Años atrás adquirimos ese mantel, es hermoso y amplio, cubre la mesa grande y cae generosamente por sus bordes hasta llegar unos centímetros por debajo de las rodillas. No es un bien demasiado preciado, pero sí el símbolo característico del cumpleaños de mamá. Realmente no me importó el daño ni la actitud, pero mi mente buscaba con fervor ocultas razones hasta que creyó hallarlas trazando una lógica descabellada de aquella acción. Rumiándola acabé de comprenderla y aceptarla en mi fuero íntimo.
El orificio es pequeño, pero mi señora se lamentó y acusó al alcohol ingerido por el descuidado que lo provocó. Jamás le habría dicho que sabía quién había sido. Como ella afirmó de inmediato que debería comprar otro le pedí que no lo hiciera, que necesidad no había. Argumenté que casi ni se notaba y que a uno nuevo podría ocurrirle lo mismo. Que lo mejor era hacer de cuenta que estaba perfecto y siguiéramos usándolo en las contadas ocasiones que lo hacíamos.
A cualquiera de nosotros se le haría imposible atribuir mala intención en aquella acción de Virginia. Ninguna mano se quemaría de ser echada al fuego en su defensa. Era imposible que guardase rencor, odio, envidia o cualquier otro sentimiento mezquino; ni hacia nosotros ni hacia nadie. Por eso creí innecesario cambiar el mantel. Sentí como obligación permitir que ella asistiese de esa singular manera a nuestros festejos. Y creo haber comprendido el significado exacto de su acto.

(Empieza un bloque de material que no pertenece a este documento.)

Lemma wf_set_mLowerData v c : wf c -> length v = 128%nat -> Forall byte v -> wf (set_mLowerData v c).
Proof. wf_setter wf_set_memory. Qed.
Lemma wf_set_mUpperData v c : wf c -> ptr_ok (heap c) v 128 -> wf (set_mUpperData v c).
Proof. wf_setter wf_set_memory. Qed.
Lemma wf_set_mSFR v c : wf c -> length v = 128%nat -> Forall byte v -> wf (set_mSFR v c).
Proof. wf_setter wf_set_memory. Qed.
Lemma wf_set_mPC v c : wf c -> wf (set_mPC v c).
Proof. wf_setter wf_set_exec. Qed.
Lemma wf_set_mTickDelay v c : wf c -> wf (set_mTickDelay v c).
Proof. wf_setter wf_set_exec. Qed.
Lemma wf_set_op v c : wf c -> v = op_table -> wf (set_op v c).
Proof. wf_setter wf_set_exec. Qed.
Lemma wf_set_dec v c : wf c -> wf (set_dec v c).
Proof. wf_setter wf_set_exec. Qed.
Lemma wf_set_mVariant v c : wf c -> wf (set_mVariant v c).
Proof. wf_setter wf_set_exec. Qed.
Lemma wf_set_mOscillatorHz v c : wf c -> wf (set_mOscillatorHz v c).
Proof. wf_setter wf_set_exec. Qed.
Lemma wf_set_mResetSeed v c : wf c -> wf (set_mResetSeed v c).
Proof. wf_setter wf_set_exec. Qed.
Lemma wf_set_mResetSeedConfigured v c : wf c -> wf (set_mResetSeedConfigured v c).
Proof. wf_setter wf_set_exec. Qed.
Lemma wf_set_mInstructionCount v c : wf c -> wf (set_mInstructionCount v c).
Proof. wf_setter wf_set_exec. Qed.
Lemma wf_set_mMachineCycleCount v c : wf c -> wf (set_mMachineCycleCount v c).
Proof. wf_setter wf_set_exec. Qed.
Lemma wf_set_mTimerOverflowCount v c : wf c -> length v = 3%nat -> wf (set_mTimerOverflowCount v c).
Proof. wf_setter wf_set_exec. Qed.
Lemma wf_set_mBreakpointEnabled v c : wf c -> wf (set_mBreakpointEnabled v c).
Proof. wf_setter wf_set_exec. Qed.
Lemma wf_set_mBreakpoint v c : wf c -> wf (set_mBreakpoint v c).
Proof. wf_setter wf_set_exec. Qed.
Lemma wf_set_mExceptionRaised v c : wf c -> wf (set_mExceptionRaised v c).
Proof. wf_setter wf_set_exec. Qed.
Lemma wf_set_mLastException v c : wf c -> wf (set_mLastException v c).
Proof. wf_setter wf_set_exec. Qed.
Lemma wf_set_mTracePC v c : wf c -> wf (set_mTracePC v c).
Proof. wf_setter wf_set_exec. Qed.
Lemma wf_set_mInInstruction v c : wf c -> wf (set_mInInstruction v c).
Proof. wf_setter wf_set_exec. Qed.
Lemma wf_set_except v c : wf c -> wf (set_except v c).
Proof. wf_setter wf_set_hooks. Qed.
Lemma wf_set_sfrread v c : wf c -> length v = 128%nat -> wf (set_sfrread v c).
Proof. wf_setter wf_set_hooks. Qed.
Lemma wf_set_sfrwrite v c : wf c -> length v = 128%nat -> wf (set_sfrwrite v c).
Proof. wf_setter wf_set_hooks. Qed.
Lemma wf_set_xread v c : wf c -> wf (set_xread v c).
Proof. wf_setter wf_set_hooks. Qed.
Lemma wf_set_xwrite v c : wf c -> wf (set_xwrite v c).
Proof. wf_setter wf_set_hooks. Qed.
Lemma wf_set_movx_observer v c : wf c -> wf (set_movx_observer v c).
Proof. wf_setter wf_set_hooks. Qed.
Lemma wf_set_movx_observer_user v c : wf c -> wf (set_movx_observer_user v c).
Proof. wf_setter wf_set_hooks. Qed.
Lemma wf_set_sab_external_trace v c : wf c -> wf (set_sab_external_trace v c).
Proof. wf_setter wf_set_hooks. Qed.
Lemma wf_set_sab_external_trace_user v c : wf c -> wf (set_sab_external_trace_user v c).
Proof. wf_setter wf_set_hooks. Qed.
Lemma wf_set_sab_adc_trace v c : wf c -> wf (set_sab_adc_trace v c).
Proof. wf_setter wf_set_hooks. Qed.
Lemma wf_set_sab_adc_trace_user v c : wf c -> wf (set_sab_adc_trace_user v c).
Proof. wf_setter wf_set_hooks. Qed.
Lemma wf_set_trace v c : wf c -> wf (set_trace v c).
Proof. wf_setter wf_set_hooks. Qed.
Lemma wf_set_trace_user v c : wf c -> wf (set_trace_user v c).
Proof. wf_setter wf_set_hooks. Qed.
Lemma wf_set_sab_irq_trace v c : wf c -> wf (set_sab_irq_trace v c).
Proof. wf_setter wf_set_hooks. Qed.
Lemma wf_set_sab_irq_trace_user v c : wf c -> wf (set_sab_irq_trace_user v c).
Proof. wf_setter wf_set_hooks. Qed.
Lemma wf_set_timer_overflow v c : wf c -> wf (set_timer_overflow v c).
Proof. wf_setter wf_set_hooks. Qed.
Lemma wf_set_timer_overflow_user v c : wf c -> wf (set_timer_overflow_user v c).
Proof. wf_setter wf_set_hooks. Qed.
Lemma wf_set_sab_uart_trace v c : wf c -> wf (set_sab_uart_trace v c).
Proof. wf_setter wf_set_hooks. Qed.
Lemma wf_set_sab_uart_trace_user v c : wf c -> wf (set_sab_uart_trace_user v c).
Proof. wf_setter wf_set_hooks. Qed.
Lemma wf_set_execution_abort v c : wf c -> wf (set_execution_abort v c).
Proof. wf_setter wf_set_hooks. Qed.
Lemma wf_set_execution_abort_user v c : wf c -> wf (set_execution_abort_user v c).
Proof. wf_setter wf_set_hooks. Qed.
Lemma wf_set_mObservation v c : wf c -> wf (set_mObservation v c).
Proof. wf_setter wf_set_hooks. Qed.
Lemma wf_set_mSABPortExternalMask v c : wf c -> length v = 4%nat -> Forall byte v -> wf (set_mSABPortExternalMask v c).
Proof. wf_setter wf_set_ports. Qed.
Lemma wf_set_mSABPortExternalLevels v c : wf c -> length v = 4%nat -> Forall byte v -> wf (set_mSABPortExternalLevels v c).
Proof. wf_setter wf_set_ports. Qed.
Lemma wf_set_mSABExternalSampledLevels v c : wf c -> wf (set_mSABExternalSampledLevels v c).
Proof. wf_setter wf_set_ports. Qed.
Lemma wf_set_mSABExternalLevelAsserted v c : wf c -> wf (set_mSABExternalLevelAsserted v c).
Proof. wf_setter wf_set_ports. Qed.
Lemma wf_set_mSABExternalSchedule v c : wf c -> length v = 64%nat -> wf (set_mSABExternalSchedule v c).
Proof. wf_setter wf_set_ports. Qed.
Lemma wf_set_mSABExternalScheduleHead v c : wf c -> 0 <= u8 v < 64 -> wf (set_mSABExternalScheduleHead v c).
Proof. wf_setter wf_set_ports. Qed.
Lemma wf_set_mSABExternalScheduleCount v c : wf c -> 0 <= u8 v <= 64 -> wf (set_mSABExternalScheduleCount v c).
Proof. wf_setter wf_set_ports. Qed.
Lemma wf_set_mSABADCInputs v c : wf c -> length v = 8%nat -> wf (set_mSABADCInputs v c).
Proof. wf_setter wf_set_adc. Qed.
Lemma wf_set_mSABADCLatchedInput v c : wf c -> wf (set_mSABADCLatchedInput v c).
Proof. wf_setter wf_set_adc. Qed.
Lemma wf_set_mSABSfrWriteDepth v c : wf c -> wf (set_mSABSfrWriteDepth v c).
Proof. wf_setter wf_set_adc. Qed.
Lemma wf_set_mSABADCLatchedChannel v c : wf c -> wf (set_mSABADCLatchedChannel v c).
Proof. wf_setter wf_set_adc. Qed.
Lemma wf_set_mSABADCLatchedDAPR v c : wf c -> wf (set_mSABADCLatchedDAPR v c).
Proof. wf_setter wf_set_adc. Qed.
Lemma wf_set_mSABADCCycles v c : wf c -> wf (set_mSABADCCycles v c).
Proof. wf_setter wf_set_adc. Qed.
Lemma wf_set_mSABADCStartPending v c : wf c -> wf (set_mSABADCStartPending v c).
Proof. wf_setter wf_set_adc. Qed.
Lemma wf_set_mSABADCArmRestart v c : wf c -> wf (set_mSABADCArmRestart v c).
Proof. wf_setter wf_set_adc. Qed.
Lemma wf_set_mSABADCArmed v c : wf c -> wf (set_mSABADCArmed v c).
Proof. wf_setter wf_set_adc. Qed.
Lemma wf_set_mSABADCActive v c : wf c -> wf (set_mSABADCActive v c).
Proof. wf_setter wf_set_adc. Qed.
Lemma wf_set_mSABADCBusy v c : wf c -> wf (set_mSABADCBusy v c).
Proof. wf_setter wf_set_adc. Qed.
Lemma wf_set_mSABADCReferenceValid v c : wf c -> wf (set_mSABADCReferenceValid v c).
Proof. wf_setter wf_set_adc. Qed.
Lemma wf_set_mSABADCContinuousRequested v c : wf c -> wf (set_mSABADCContinuousRequested v c).
Proof. wf_setter wf_set_adc. Qed.
Lemma wf_set_mInterruptActive v c : wf c -> wf (set_mInterruptActive v c).
Proof. wf_setter wf_set_irq. Qed.
Lemma wf_set_int_a v c : wf c -> length v = 2%nat -> wf (set_int_a v c).
Proof. wf_setter wf_set_irq. Qed.
Lemma wf_set_int_psw v c : wf c -> length v = 2%nat -> wf (set_int_psw v c).
Proof. wf_setter wf_set_irq. Qed.
Lemma wf_set_int_sp v c : wf c -> length v = 2%nat -> wf (set_int_sp v c).
Proof. wf_setter wf_set_irq. Qed.
Lemma wf_set_mSABIrqPending v c : wf c -> wf (set_mSABIrqPending v c).
Proof. wf_setter wf_set_irq. Qed.
Lemma wf_set_mSABIrqEnabled v c : wf c -> wf (set_mSABIrqEnabled v c).
Proof. wf_setter wf_set_irq. Qed.
Lemma wf_set_mSABIrqSavedACC v c : wf c -> length v = 4%nat -> wf (set_mSABIrqSavedACC v c).
Proof. wf_setter wf_set_irq. Qed.
Lemma wf_set_mSABIrqSavedPSW v c : wf c -> length v = 4%nat -> wf (set_mSABIrqSavedPSW v c).
Proof. wf_setter wf_set_irq. Qed.
Lemma wf_set_mSABIrqSavedSP v c : wf c -> length v = 4%nat -> wf (set_mSABIrqSavedSP v c).
Proof. wf_setter wf_set_irq. Qed.
Lemma wf_set_mSABIrqInhibitInstructions v c : wf c -> wf (set_mSABIrqInhibitInstructions v c).
Proof. wf_setter wf_set_irq. Qed.
Lemma wf_set_mSABUartDividerPhase v c : wf c -> wf (set_mSABUartDividerPhase v c).
Proof. wf_setter wf_set_uart. Qed.
Lemma wf_set_mSABUartRxDividerPhase v c : wf c -> wf (set_mSABUartRxDividerPhase v c).
Proof. wf_setter wf_set_uart. Qed.
Lemma wf_set_mSABUartRxData v c : wf c -> wf (set_mSABUartRxData v c).
Proof. wf_setter wf_set_uart. Qed.
Lemma wf_set_mSABUartTxPendingData v c : wf c -> wf (set_mSABUartTxPendingData v c).
Proof. wf_setter wf_set_uart. Qed.
Lemma wf_set_mSABUartTxData v c : wf c -> wf (set_mSABUartTxData v c).
Proof. wf_setter wf_set_uart. Qed.
Lemma wf_set_mSABUartTxBitIndex v c : wf c -> wf (set_mSABUartTxBitIndex v c).
Proof. wf_setter wf_set_uart. Qed.
Lemma wf_set_mSABUartRxPendingData v c : wf c -> wf (set_mSABUartRxPendingData v c).
Proof. wf_setter wf_set_uart. Qed.
Lemma wf_set_mSABUartRxBitIndex v c : wf c -> wf (set_mSABUartRxBitIndex v c).
Proof. wf_setter wf_set_uart. Qed.
Lemma wf_set_mSABUartTxPendingNinth v c : wf c -> wf (set_mSABUartTxPendingNinth v c).
Proof. wf_setter wf_set_uart. Qed.
Lemma wf_set_mSABUartTxNinth v c : wf c -> wf (set_mSABUartTxNinth v c).
Proof. wf_setter wf_set_uart. Qed.
Lemma wf_set_mSABUartTxPending v c : wf c -> wf (set_mSABUartTxPending v c).
Proof. wf_setter wf_set_uart. Qed.
Lemma wf_set_mSABUartTxActive v c : wf c -> wf (set_mSABUartTxActive v c).
Proof. wf_setter wf_set_uart. Qed.
Lemma wf_set_mSABUartRxPendingNinth v c : wf c -> wf (set_mSABUartRxPendingNinth v c).
Proof. wf_setter wf_set_uart. Qed.
Lemma wf_set_mSABUartRxActive v c : wf c -> wf (set_mSABUartRxActive v c).
Proof. wf_setter wf_set_uart. Qed.
Lemma wf_set_serial_out v c : wf c -> length v = 18%nat -> wf (set_serial_out v c).
Proof. wf_setter wf_set_uart. Qed.
Lemma wf_set_serial_out_idx v c : wf c -> 0 <= u8 v < 18 -> wf (set_serial_out_idx v c).
Proof. wf_setter wf_set_uart. Qed.
Lemma wf_set_serial_out_remaining_bits v c :
  wf c -> 0 <= u8 v <= 32 -> wf (set_serial_out_remaining_bits v c).
Proof. wf_setter wf_set_uart. Qed.
Lemma wf_set_serial_interrupt_trigger v c : wf c -> wf (set_serial_interrupt_trigger v c).
Proof. wf_setter wf_set_uart. Qed.
Lemma safe_jump_if b : safe instr (jump_if b) any.
Proof. unfold jump_if. ok_auto. Qed.
Lemma safe_cjne_compare v1 v2 : safe instr (cjne_compare v1 v2) any.
Proof. intros s Hw. unfold cjne_compare. ok_auto. Qed.
Lemma safe_add_solve_flags v1 v2 cy : safe instr (add_solve_flags (W := W) v1 v2 cy) any.
Proof. intros s Hw. unfold add_solve_flags. ok_auto. Qed.
Lemma safe_sub_solve_flags v1 v2 cy : safe instr (sub_solve_flags (W := W) v1 v2 cy) any.
Proof. intros s Hw. unfold sub_solve_flags. ok_auto. Qed.
Lemma safe_set_carry v : safe instr (set_carry (W := W) v) any.
Proof. intros s Hw. unfold set_carry. ok_auto. Qed.
Lemma safe_preflight_refused : safe instr preflight_refused any.
Proof. intros s Hw. unfold preflight_refused. ok_auto. Qed.
Lemma safe_raw_call t r : safe instr (raw_call t r) any.
Proof. intros s Hw. unfold raw_call. ok_auto. Qed.
Lemma safe_raw_return k : safe instr (raw_return k) any.
Proof. intros s Hw. unfold raw_return. ok_auto. Qed.
Hint Resolve safe_jump_if safe_cjne_compare safe_add_solve_flags safe_sub_solve_flags
  safe_set_carry safe_preflight_refused safe_raw_call safe_raw_return : emu.

(** The address arithmetic of bit instructions stays inside the arrays. *)
Lemma bit_sfr_range a : byte a -> (0x7f <? a) = true -> byte (bit_sfr a) /\ 0 <= bit_sfr a - 0x80 < 128.
Proof.
  intros Ha Hlt. unfold bit_sfr, byte in *.
  assert ((128 <=? Z.land a 248) && (Z.land a 248 <? 256) || negb (0x7f <? a) = true); [|lia].
  by apply (forall_range (fun a => (128 <=? Z.land a 248) && (Z.land a 248 <? 256) || negb (0x7f <? a)) 256).
Qed.

Lemma bit_lower_range a : byte a -> (0x7f <? a) = false -> 0 <= bit_lower a < 128.
Proof.
  intros Ha Hlt. unfold bit_lower, byte in *. rewrite Z.shiftr_div_pow2 by lia.
  pose proof (Z.div_lt_upper_bound a (2 ^ 3) 16). pose proof (Z.div_pos a (2 ^ 3)). lia.
Qed.

Lemma safe_read_bit a : byte a -> safe instr (read_bit a) any.
Proof.
  intros Ha. unfold read_bit. ok_auto.
  - by apply safe_sfr_read, bit_sfr_range.
  - by apply safe_lower_get, bit_lower_range.
Qed.

Lemma safe_update_bit a f : byte a -> safe instr (update_bit a f) any.
Proof.
  intros Ha. unfold update_bit. ok_auto.
  - pose proof (bit_sfr_range a Ha ltac:(done)) as [].
    eapply ok_in_range; [by apply aget_sfr|]. ok_auto.
  - by apply safe_lower_get, bit_lower_range.
  - by apply safe_lower_set, bit_lower_range.
Qed.
Hint Resolve safe_read_bit safe_update_bit : emu.

Lemma safe_jbc : safe instr jbc_bitaddr_offset any.
Proof.
  intros s Hw. unfold jbc_bitaddr_offset. ok_auto.
  - pose proof (bit_sfr_range a ltac:(done) ltac:(done)) as [].
    eapply ok_in_range; [by apply aget_sfr|]. ok_auto.
  - by apply safe_lower_get, bit_lower_range.
  - by apply safe_lower_set, bit_lower_range.
Qed.

Lemma safe_acc_op f v n : safe instr (acc_op (W := W) f v n) any.
Proof. intros s Hw. unfold acc_op. ok_auto. Qed.
Lemma safe_add_to_a v cy n : safe instr (add_to_a (W := W) v cy n) any.
Proof. intros s Hw. unfold add_to_a. ok_auto. Qed.
Lemma safe_sub_from_a v cy n : safe instr (sub_from_a (W := W) v cy n) any.
Proof. intros s Hw. unfold sub_from_a. ok_auto. Qed.
Lemma safe_carry_bit_op f d : safe instr (carry_bit_op f d) any.
Proof. intros s Hw. unfold carry_bit_op. ok_auto. Qed.
Lemma safe_bit_rmw f : safe instr (bit_rmw f) any.
Proof. intros s Hw. unfold bit_rmw. ok_auto. Qed.
Lemma safe_rmw_mem f : safe instr (rmw_mem f) any.
Proof. intros s Hw. unfold rmw_mem. ok_auto. Qed.
Lemma safe_rmw_mem_imm f : safe instr (rmw_mem_imm f) any.
Proof. intros s Hw. unfold rmw_mem_imm. ok_auto. Qed.
Lemma safe_latch_mem_a f : safe instr (latch_mem_a f) any.
Proof.
  intros s Hw. unfold latch_mem_a. ok_auto; unfold byte in *.
  - eapply ok_in_range; [apply aget_sfr; [done|lia]|]. ok_auto.
  - apply safe_lower_get; lia.
  - apply safe_lower_set; lia.
Qed.
Hint Resolve safe_jbc safe_acc_op safe_add_to_a safe_sub_from_a safe_carry_bit_op safe_bit_rmw
  safe_rmw_mem safe_rmw_mem_imm safe_latch_mem_a : emu.

Lemma safe_EXTDATA x s c0 (Q : Z -> machine W -> Prop) :
  wf (cpu s) -> instr c0 (cpu s) -> mExtData (cpu s) <> None -> (forall v, byte v -> Q v s) ->
  ok instr c0 (EXTDATA (W := W) x) Q s.
Proof.
  intros Hw H0 He HQ. unfold EXTDATA. ok_step. pose proof (wf_cpu_memory _ Hw) as Hm.
  eapply safe_load; [done..|apply Hm|apply land_le, Hm|done].
Qed.

Lemma safe_EXTDATA_set x v s c0 :
  wf (cpu s) -> instr c0 (cpu s) -> mExtData (cpu s) <> None ->
  ok instr c0 (EXTDATA_set (W := W) x v) (fun _ _ => True) s.
Proof.
  intros Hw H0 He. unfold EXTDATA_set. ok_step. pose proof (wf_cpu_memory _ Hw) as Hm.
  eapply safe_store; [done..|apply Hm|apply land_le, Hm].
Qed.

Lemma safe_movx_emit ctx v : safe instr (movx_context_emit ctx v) any.
Proof. intros s Hw. unfold movx_context_emit. ok_auto. Qed.
Hint Resolve safe_movx_emit : emu.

Ella falleció cuatro meses después. Ya no estaría en los cumpleaños de mamá como antes. Mis torpes ideas intuyeron que el deseo de Virginia era permanecer de algún modo físico con nosotros, mirándonos desde aquél orificio, viéndonos desde ese halo amarillento que rodea el vacío. Quien llegó a conocerla sabe que no puede existir otra explicación. Así como la amábamos nos amaba.
Tal vez yo sea el único que la siente presente todavía. Muy cerca. Y más que por el afecto que sentía por ella creo que su presencia me la indica esa breve mácula del mantel, a la que suelo mirar discretamente y acercarle un gesto durante los brindis. Siento mi piel erizarse al hacerlo y que el dedo de un ángel roza mi corazón. Entonces lamento no poder compartir con los demás este dislate, no quisiera oírlos reír o decir que estoy envejeciendo. No sé cuanto resistiré, pues me encanta la idea de estar todos de pie viendo hacia la chamuscada orla, con los brazos elevados en un brindis con Virginia.